Слезы отчаяния и гнева подступили к глазам и пролились на щеки. Устало, опустившись на землю под деревом, она выплакалась вволю, чувствуя себя совершенно разбитой и жалкой. Ее друзья и коллеги-учителя, должно быть, здорово повеселятся, узнав, что с ней приключилось. Она представила их расспросы о том, как она провела летние каникулы, и заранее придумывала, что она им ответит. Ох, ничего хорошего. Облазила несколько пещер на юге Огайо, ухитрилась хлопнуться наземь от солнечного удара или чего-то такого, встретила какого-то сумасшедшего придурка, вырядившегося в индейскую кожаную юбку, запаниковала и заблудилась в лесу.
— В следующий раз надо прихватить с собой еще кого-нибудь, — вслух пробормотала она. — Тогда если и влипнешь, в какое дерьмо, то, по крайней мере, окажешься в нем не одна.
Вдруг за ее спиной, совсем близко, ужасающе знакомый баритон торжественно произнес:
— Как говорится в вашей пословице: «На миру и смерть красна». Итак, если вы уже нагулялись, я в вашем распоряжении.
2
Вздрогнув, Никки обернулась и обнаружила пресловутого Серебряного Шипа, как он ей представился, прислонившегося к стволу дерева и глядевшего на нее сверху вниз своими жуткими серебряными глазами.

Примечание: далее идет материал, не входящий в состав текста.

(** X20.  In every state the object can reach, every descriptor is of kind
    "file" or "magnet": whatever the state files held, nothing else is
    ever recorded. *)
Theorem descriptor_kinds_are_known (self : TorrentEngine W H) :
  reachable lt self -> kinds_known (_meta self).
Proof.
  intros Hr.
  induction Hr as [path w d|c self Hr IH|path w d self Hr IH].
  - unfold __init__, _load_state. cbn [files].
    destruct (if is_None (read_current d) && exists_ (legacy_file d)
              then migrate d else (read_current d, d)) as [data d'].
    destruct (negb (truthy data)); [constructor|].
    destruct (get data "torrents" (JArr [])) as [torrents|]; [|constructor].
    destruct (iter torrents) as [items|]; [|constructor].
    apply kinds_load_items. constructor.
  - destruct c; cbn [run].
    + now apply kinds_add_torrent_file.
    + now apply kinds_add_magnet.
    + destruct (status_query_keeps_meta lt self) as [-> _]. exact IH.
    + unfold pause. destruct (dict_get torrent_id (_torrents self)); exact IH.
    + unfold resume.
      destruct (dict_get torrent_id (_torrents self)); exact IH.
    + destruct (remove_detaches lt self torrent_id delete_files)
        as (_ & _ & -> & _).
      now apply kinds_known_pop.
    + exact IH.
  - exact IH.
Qed.

End Kinds.

Lemma descriptor_kinds_are_known_witness :
  kinds_known (_meta Scenario.added_file).
Proof.
  apply (descriptor_kinds_are_known Stub.engine).
  exact (reach_call Stub.engine _ _
           (reach_init Stub.engine Scenario.path ["/a.torrent"]
                       Stub.empty_disk)).
Defined.

(* ================================================================== *)
(** * Inspecting a torrent file *)

Lemma fold_left_append_map {A B} (g : A -> B) (l : list A) (acc : list B) :
  fold_left (fun acc i => (acc ++ [g i])%list) l acc = (acc ++ map g l)%list.
Proof.
  revert acc. induction l as [|a l IH]; intros acc; simpl.
  - now rewrite app_nil_r.
  - rewrite IH, <- app_assoc. reflexivity.
Qed.

Lemma map_nth_seq {A B} (g : A -> B) (l : list A) (d : A) :
  map (fun i => g (nth i l d)) (seq 0 (List.length l)) = map g l.
Proof.
  induction l as [|a l IH]; [reflexivity|].
  cbn [List.length seq map nth]. f_equal.
  rewrite <- seq_shift, map_map. exact IH.
Qed.

Lemma file_list_map (info : Lt.torrent_info) :
  file_list info =
  map (fun f => JObj [("path", JStr (fst f)); ("size", JInt (snd f))])
      (Lt.ti_files info).
Proof.
  unfold file_list, Lt.num_files, file_path, Lt.file_size.
  rewrite fold_left_append_map. cbn [app].
  apply (map_nth_seq
           (fun f => JObj [("path", JStr (fst f)); ("size", JInt (snd f))])).
Qed.

Section InspectFacts.
Context {W H : Type}.
Variable lt : Lt.engine W H.

(** X21.  [inspect_torrent_file] never changes the object.  It raises what
    reading the torrent file raises; otherwise it returns the name of the
    torrent and one entry per file, in index order, with the path and the
    size of that file. *)
Theorem inspect_lists_every_file (self : TorrentEngine W H) p :
  snd (inspect_torrent_file lt p self) = self /\
  (forall e, Lt.load_torrent_info lt (_session self) p = Raise e ->
             fst (inspect_torrent_file lt p self) = Raise e) /\
  (forall info,
      Lt.load_torrent_info lt (_session self) p = Ok info ->
      fst (inspect_torrent_file lt p self) =
        Ok (JObj [("name", JStr (Lt.ti_name info));
                  ("files",
                   JArr (map (fun f => JObj [("path", JStr (fst f));
                                             ("size", JInt (snd f))])
                             (Lt.ti_files info)))])).
Proof.
  unfold inspect_torrent_file.
  destruct (Lt.load_torrent_info lt (_session self) p) as [info|e];
    cbn [fst snd].
  - split; [reflexivity|]. split; [discriminate|].
    intros info' E. inversion E; subst. now rewrite file_list_map.
  - split; [reflexivity|]. split; [|discriminate].
    intros e' E. inversion E; subst. reflexivity.
Qed.

End InspectFacts.

Lemma inspect_lists_every_file_witness :
  fst (inspect_torrent_file Stub.engine (JStr "/a.torrent")
         Scenario.added_file)
  = Ok (JObj [("name", JStr "/a.torrent");
              ("files",
               JArr [JObj [("path", JStr "a.bin"); ("size", JInt 700)];
                     JObj [("path", JStr "b.bin"); ("size", JInt 300)]])]).
Proof.
  rewrite (proj2 (proj2 (inspect_lists_every_file Stub.engine
                           Scenario.added_file (JStr "/a.torrent")))
             (Stub.info_of "/a.torrent") eq_refl).
  reflexivity.
Defined.

(* ================================================================== *)
(** * Bounds on the effective total size *)

Lemma selected_size_le_all priorities (fs : list (string * Z)) :
  Forall (fun f => 0 <= snd f) fs ->
  0 <= sumZ (map (fun pf => snd (snd pf))
                 (filter (fun pf : Z * (string * Z) => fst pf >? 0)
                         (combine priorities fs)))
    <= sumZ (map snd fs).
Proof.
  revert priorities.
  induction fs as [|f fs IH]; intros priorities Hnn.
  - destruct priorities; simpl; lia.
  - inversion Hnn; subst. destruct priorities as [|p ps]; simpl.
    + specialize (IH [] H2). simpl in IH.
      assert (0 <= sumZ (map snd fs)) by (destruct fs; simpl in *; lia).
      lia.
    + specialize (IH ps H2). destruct (p >? 0); simpl; lia.
Qed.

Lemma selected_size_all_wanted priorities (fs : list (string * Z)) :
  List.length priorities = List.length fs ->
  Forall (fun p => 0 < p) priorities ->
  sumZ (map (fun pf => snd (snd pf))
            (filter (fun pf : Z * (string * Z) => fst pf >? 0)
                    (combine priorities fs)))
  = sumZ (map snd fs).
Proof.
  revert fs. induction priorities as [|p ps IH]; intros [|f fs] Hlen Hall;
    simpl in Hlen; try discriminate; [reflexivity|].
  inversion Hall; subst. injection Hlen as Hlen. simpl.
  destruct (Z.gtb_spec p 0); [|lia]. simpl. now rewrite IH.
Qed.

(** X22.  The total size of a status record is the wanted total the engine
    reports, or else a positive sum over files of the torrent; with file
    sizes that are not negative that sum is at most the size of the whole
    torrent, and it is the size of the whole torrent when every file has
    a priority greater than zero. *)
Theorem snapshot_total_size_bounds tid s info prios snap :
  reconcile tid s info prios = Ok snap ->
  (snap_total_size snap = getattr (Lt.total_wanted s) 0 \/
   0 < snap_total_size snap /\
   exists ti, info = Some ti /\
     (Forall (fun f => 0 <= snd f) (Lt.ti_files ti) ->
      snap_total_size snap <= sumZ (map snd (Lt.ti_files ti)))) /\
  (forall ti priorities,
      info = Some ti -> prios = Some priorities ->
      List.length priorities = Lt.num_files ti ->
      Forall (fun p => 0 < p) priorities ->
      0 < sumZ (map snd (Lt.ti_files ti)) ->
      snap_total_size snap = sumZ (map snd (Lt.ti_files ti))).
Proof.
  intros Hr. apply reconcile_fields in Hr as (_ & _ & -> & _).
  rewrite effective_total_size_refines. unfold effective_total_size_spec.
  split.
  - destruct info as [ti|]; [|now left].
    destruct prios as [priorities|]; [|now left].
    destruct (Nat.eqb _ _); cbn [andb]; [|now left].
    destruct (Z.gtb_spec (selected_size priorities ti) 0) as [Hpos|Hpos];
      [|now left].
    right. split; [lia|]. exists ti. split; [reflexivity|].
    intros Hnn. now apply selected_size_le_all.
  - intros ti priorities -> -> Hlen Hall Hpos.
    apply Nat.eqb_eq in Hlen. rewrite Hlen. cbn [andb].
    unfold selected_size.
    rewrite selected_size_all_wanted;
      [|now apply Nat.eqb_eq in Hlen | exact Hall].
    destruct (Z.gtb_spec (sumZ (map snd (Lt.ti_files ti))) 0); [reflexivity|lia].
Qed.

Lemma snapshot_total_size_bounds_witness :
  exists snap,
    reconcile "t" Stub.slow_download (Some (Stub.info_of "/a.torrent"))
              (Some [1; 7]) = Ok snap /\
    snap_total_size snap = 1000.
Proof.
  eexists. split; [reflexivity|].
  apply (proj2 (snapshot_total_size_bounds "t" Stub.slow_download
                  (Some (Stub.info_of "/a.torrent")) (Some [1; 7]) _ eq_refl)
           (Stub.info_of "/a.torrent") [1; 7]); try reflexivity.
  repeat constructor.
Defined.

(* ================================================================== *)
(** * [main.py]: the ETA text *)

Section MainFacts.
Import Main.

Lemma length_append (a b : string) :
  String.length (a ++ b) = (String.length a + String.length b)%nat.
Proof. induction a as [|c a IH]; simpl; [reflexivity | now rewrite IH]. Qed.

Lemma append_inj_len (a a' b b' : string) :
  String.length a = String.length a' ->
  (a ++ b)%string = (a' ++ b')%string -> a = a' /\ b = b'.
Proof.
  revert a'. induction a as [|c a IH]; intros [|c' a'] Hlen Heq;
    simpl in *; try discriminate.
  - auto.
  - injection Hlen as Hlen. injection Heq as Hc Heq.
    destruct (IH a' Hlen Heq) as [-> ->]. subst. auto.
Qed.

Lemma length_zfill w s :
  String.length (zfill w s) = Nat.max w (String.length s).
Proof.
  revert s. induction w as [|w IH]; intros s.
  - reflexivity.
  - cbn [zfill]. destruct (Nat.sub (S w) (String.length s)) eqn:Hd.
    + lia.
    + cbn [String.length]. rewrite IH. lia.
Qed.

Lemma digits_value_zfill w s :
  digits_value (zfill w s) = digits_value s.
Proof.
  induction w as [|w IH]; [reflexivity|].
  cbn [zfill]. destruct (Nat.sub (S w) (String.length s)); [reflexivity|].
  rewrite <- IH. unfold digits_value. cbn [NilEmpty.uint_of_string].
  destruct (NilEmpty.uint_of_string (zfill w s)); reflexivity.
Qed.

Lemma digits_value_str n : 0 <= n -> digits_value (str n) = Some n.
Proof.
  intros Hn. unfold str, digits_value.
  destruct n as [|p|p]; [reflexivity| |lia].
  cbn [Z.to_int NilZero.string_of_int].
  pose proof (DecimalPos.Unsigned.to_uint_nonnil p) as Hnil.
  pose proof (DecimalPos.Unsigned.of_to p) as Hof.
  assert (Hs : NilZero.string_of_uint (Pos.to_uint p)
               = NilEmpty.string_of_uint (Pos.to_uint p))
    by (destruct (Pos.to_uint p); [contradiction | reflexivity ..]).
  rewrite Hs, NilEmpty.usu. cbn [option_map]. unfold N.of_uint.
  now rewrite Hof.
Qed.

Lemma format_02d_value n : 0 <= n -> digits_value (format_02d n) = Some n.
Proof.
  intros Hn. unfold format_02d.
  destruct (Z.ltb_spec n 0); [lia|].
  rewrite digits_value_zfill. now apply digits_value_str.
Qed.

Lemma format_02d_inj a b :
  0 <= a -> 0 <= b -> format_02d a = format_02d b -> a = b.
Proof.
  intros Ha Hb Heq.
  pose proof (format_02d_value a Ha) as Va.
  rewrite Heq, (format_02d_value b Hb) in Va. congruence.
Qed.

Lemma format_02d_length_ge n : 0 <= n -> (2 <= String.length (format_02d n))%nat.
Proof.
  intros Hn. unfold format_02d. destruct (Z.ltb_spec n 0); [lia|].
  rewrite length_zfill. lia.
Qed.

Lemma format_02d_length_small n :
  0 <= n < 60 -> String.length (format_02d n) = 2%nat.
Proof.
  intros Hn. rewrite <- (Z2Nat.id n) by lia.
  assert (Hlt : (Z.to_nat n < 60)%nat) by lia.
  generalize dependent (Z.to_nat n). clear. intros k Hk.
  do 60 (destruct k as [|k]; [reflexivity|]). lia.
Qed.

(** The parts [human_eta] prints for a number of seconds in range. *)
Lemma human_eta_parts n :
  0 <= n <= 31536000 ->
  let h := n / 60 / 60 in
  let m := (n / 60) mod 60 in
  let s := n mod 60 in
  0 <= h /\ 0 <= m < 60 /\ 0 <= s < 60 /\ n = 3600 * h + 60 * m + s /\
  human_eta n =
    (if h >? 0
     then format_02d h ++ ":" ++ format_02d m ++ ":" ++ format_02d s
     else format_02d m ++ ":" ++ format_02d s)%string.
Proof.
  intros Hn h m s.
  assert (Hm : 0 <= n / 60) by (apply Z.div_pos; lia).
  assert (Hh : 0 <= h) by (apply Z.div_pos; lia).
  pose proof (Z.mod_pos_bound (n / 60) 60 ltac:(lia)).
  pose proof (Z.mod_pos_bound n 60 ltac:(lia)).
  pose proof (Z.div_mod n 60 ltac:(lia)).
  pose proof (Z.div_mod (n / 60) 60 ltac:(lia)).
  repeat split; try lia.
  unfold human_eta.
  change (365 * 24 * 3600) with 31536000.
  destruct (Z.ltb_spec n 0); [lia|].
  destruct (Z.gtb_spec n 31536000); [lia|]. reflexivity.
Qed.

Lemma suffix_length m s :
  0 <= m < 60 -> 0 <= s < 60 ->
  String.length (format_02d m ++ ":" ++ format_02d s) = 5%nat.
Proof.
  intros Hm Hs.
  rewrite !length_append, !format_02d_length_small by assumption.
  reflexivity.
Qed.

Lemma length_colon (x : string) :
  String.length (":" ++ x) = S (String.length x).
Proof. reflexivity. Qed.

Lemma human_eta_length n :
  0 <= n <= 31536000 ->
  (if n / 60 / 60 >? 0
   then (8 <= String.length (human_eta n))%nat
   else String.length (human_eta n) = 5%nat).
Proof.
  intros Hn.
  destruct (human_eta_parts n Hn) as (Hh & Hm & Hs & _ & ->).
  destruct (n / 60 / 60 >? 0).
  - rewrite length_append, length_colon, suffix_length by assumption.
    pose proof (format_02d_length_ge _ Hh). lia.
  - now apply suffix_length.
Qed.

— Так вы преследуете меня? — проворчала она. — Просто несчастье! Из-за вас у меня чуть сердце не разорвалось! Как вы нашли меня?
Его губы насмешливо скривились.
— Женщина, по тропе, проложенной вами, может следовать и слепец, и каждое дикое животное отсюда и до Великой реки наверняка слышало, как вы ломились сквозь заросли кустарника.
Присев рядом с ней на корточки, он передал ей свитер.
— Вы обронили это.
Она, молча и решительно взяла возвращаемую ей изодранную колючками одежку, испытывая двойственные ощущения — и облегчение от того, что она уже не одна, и страх, что он теперь загнал ее в еще более глухой и далекий угол парка. Если бы только знать, что он безопасен…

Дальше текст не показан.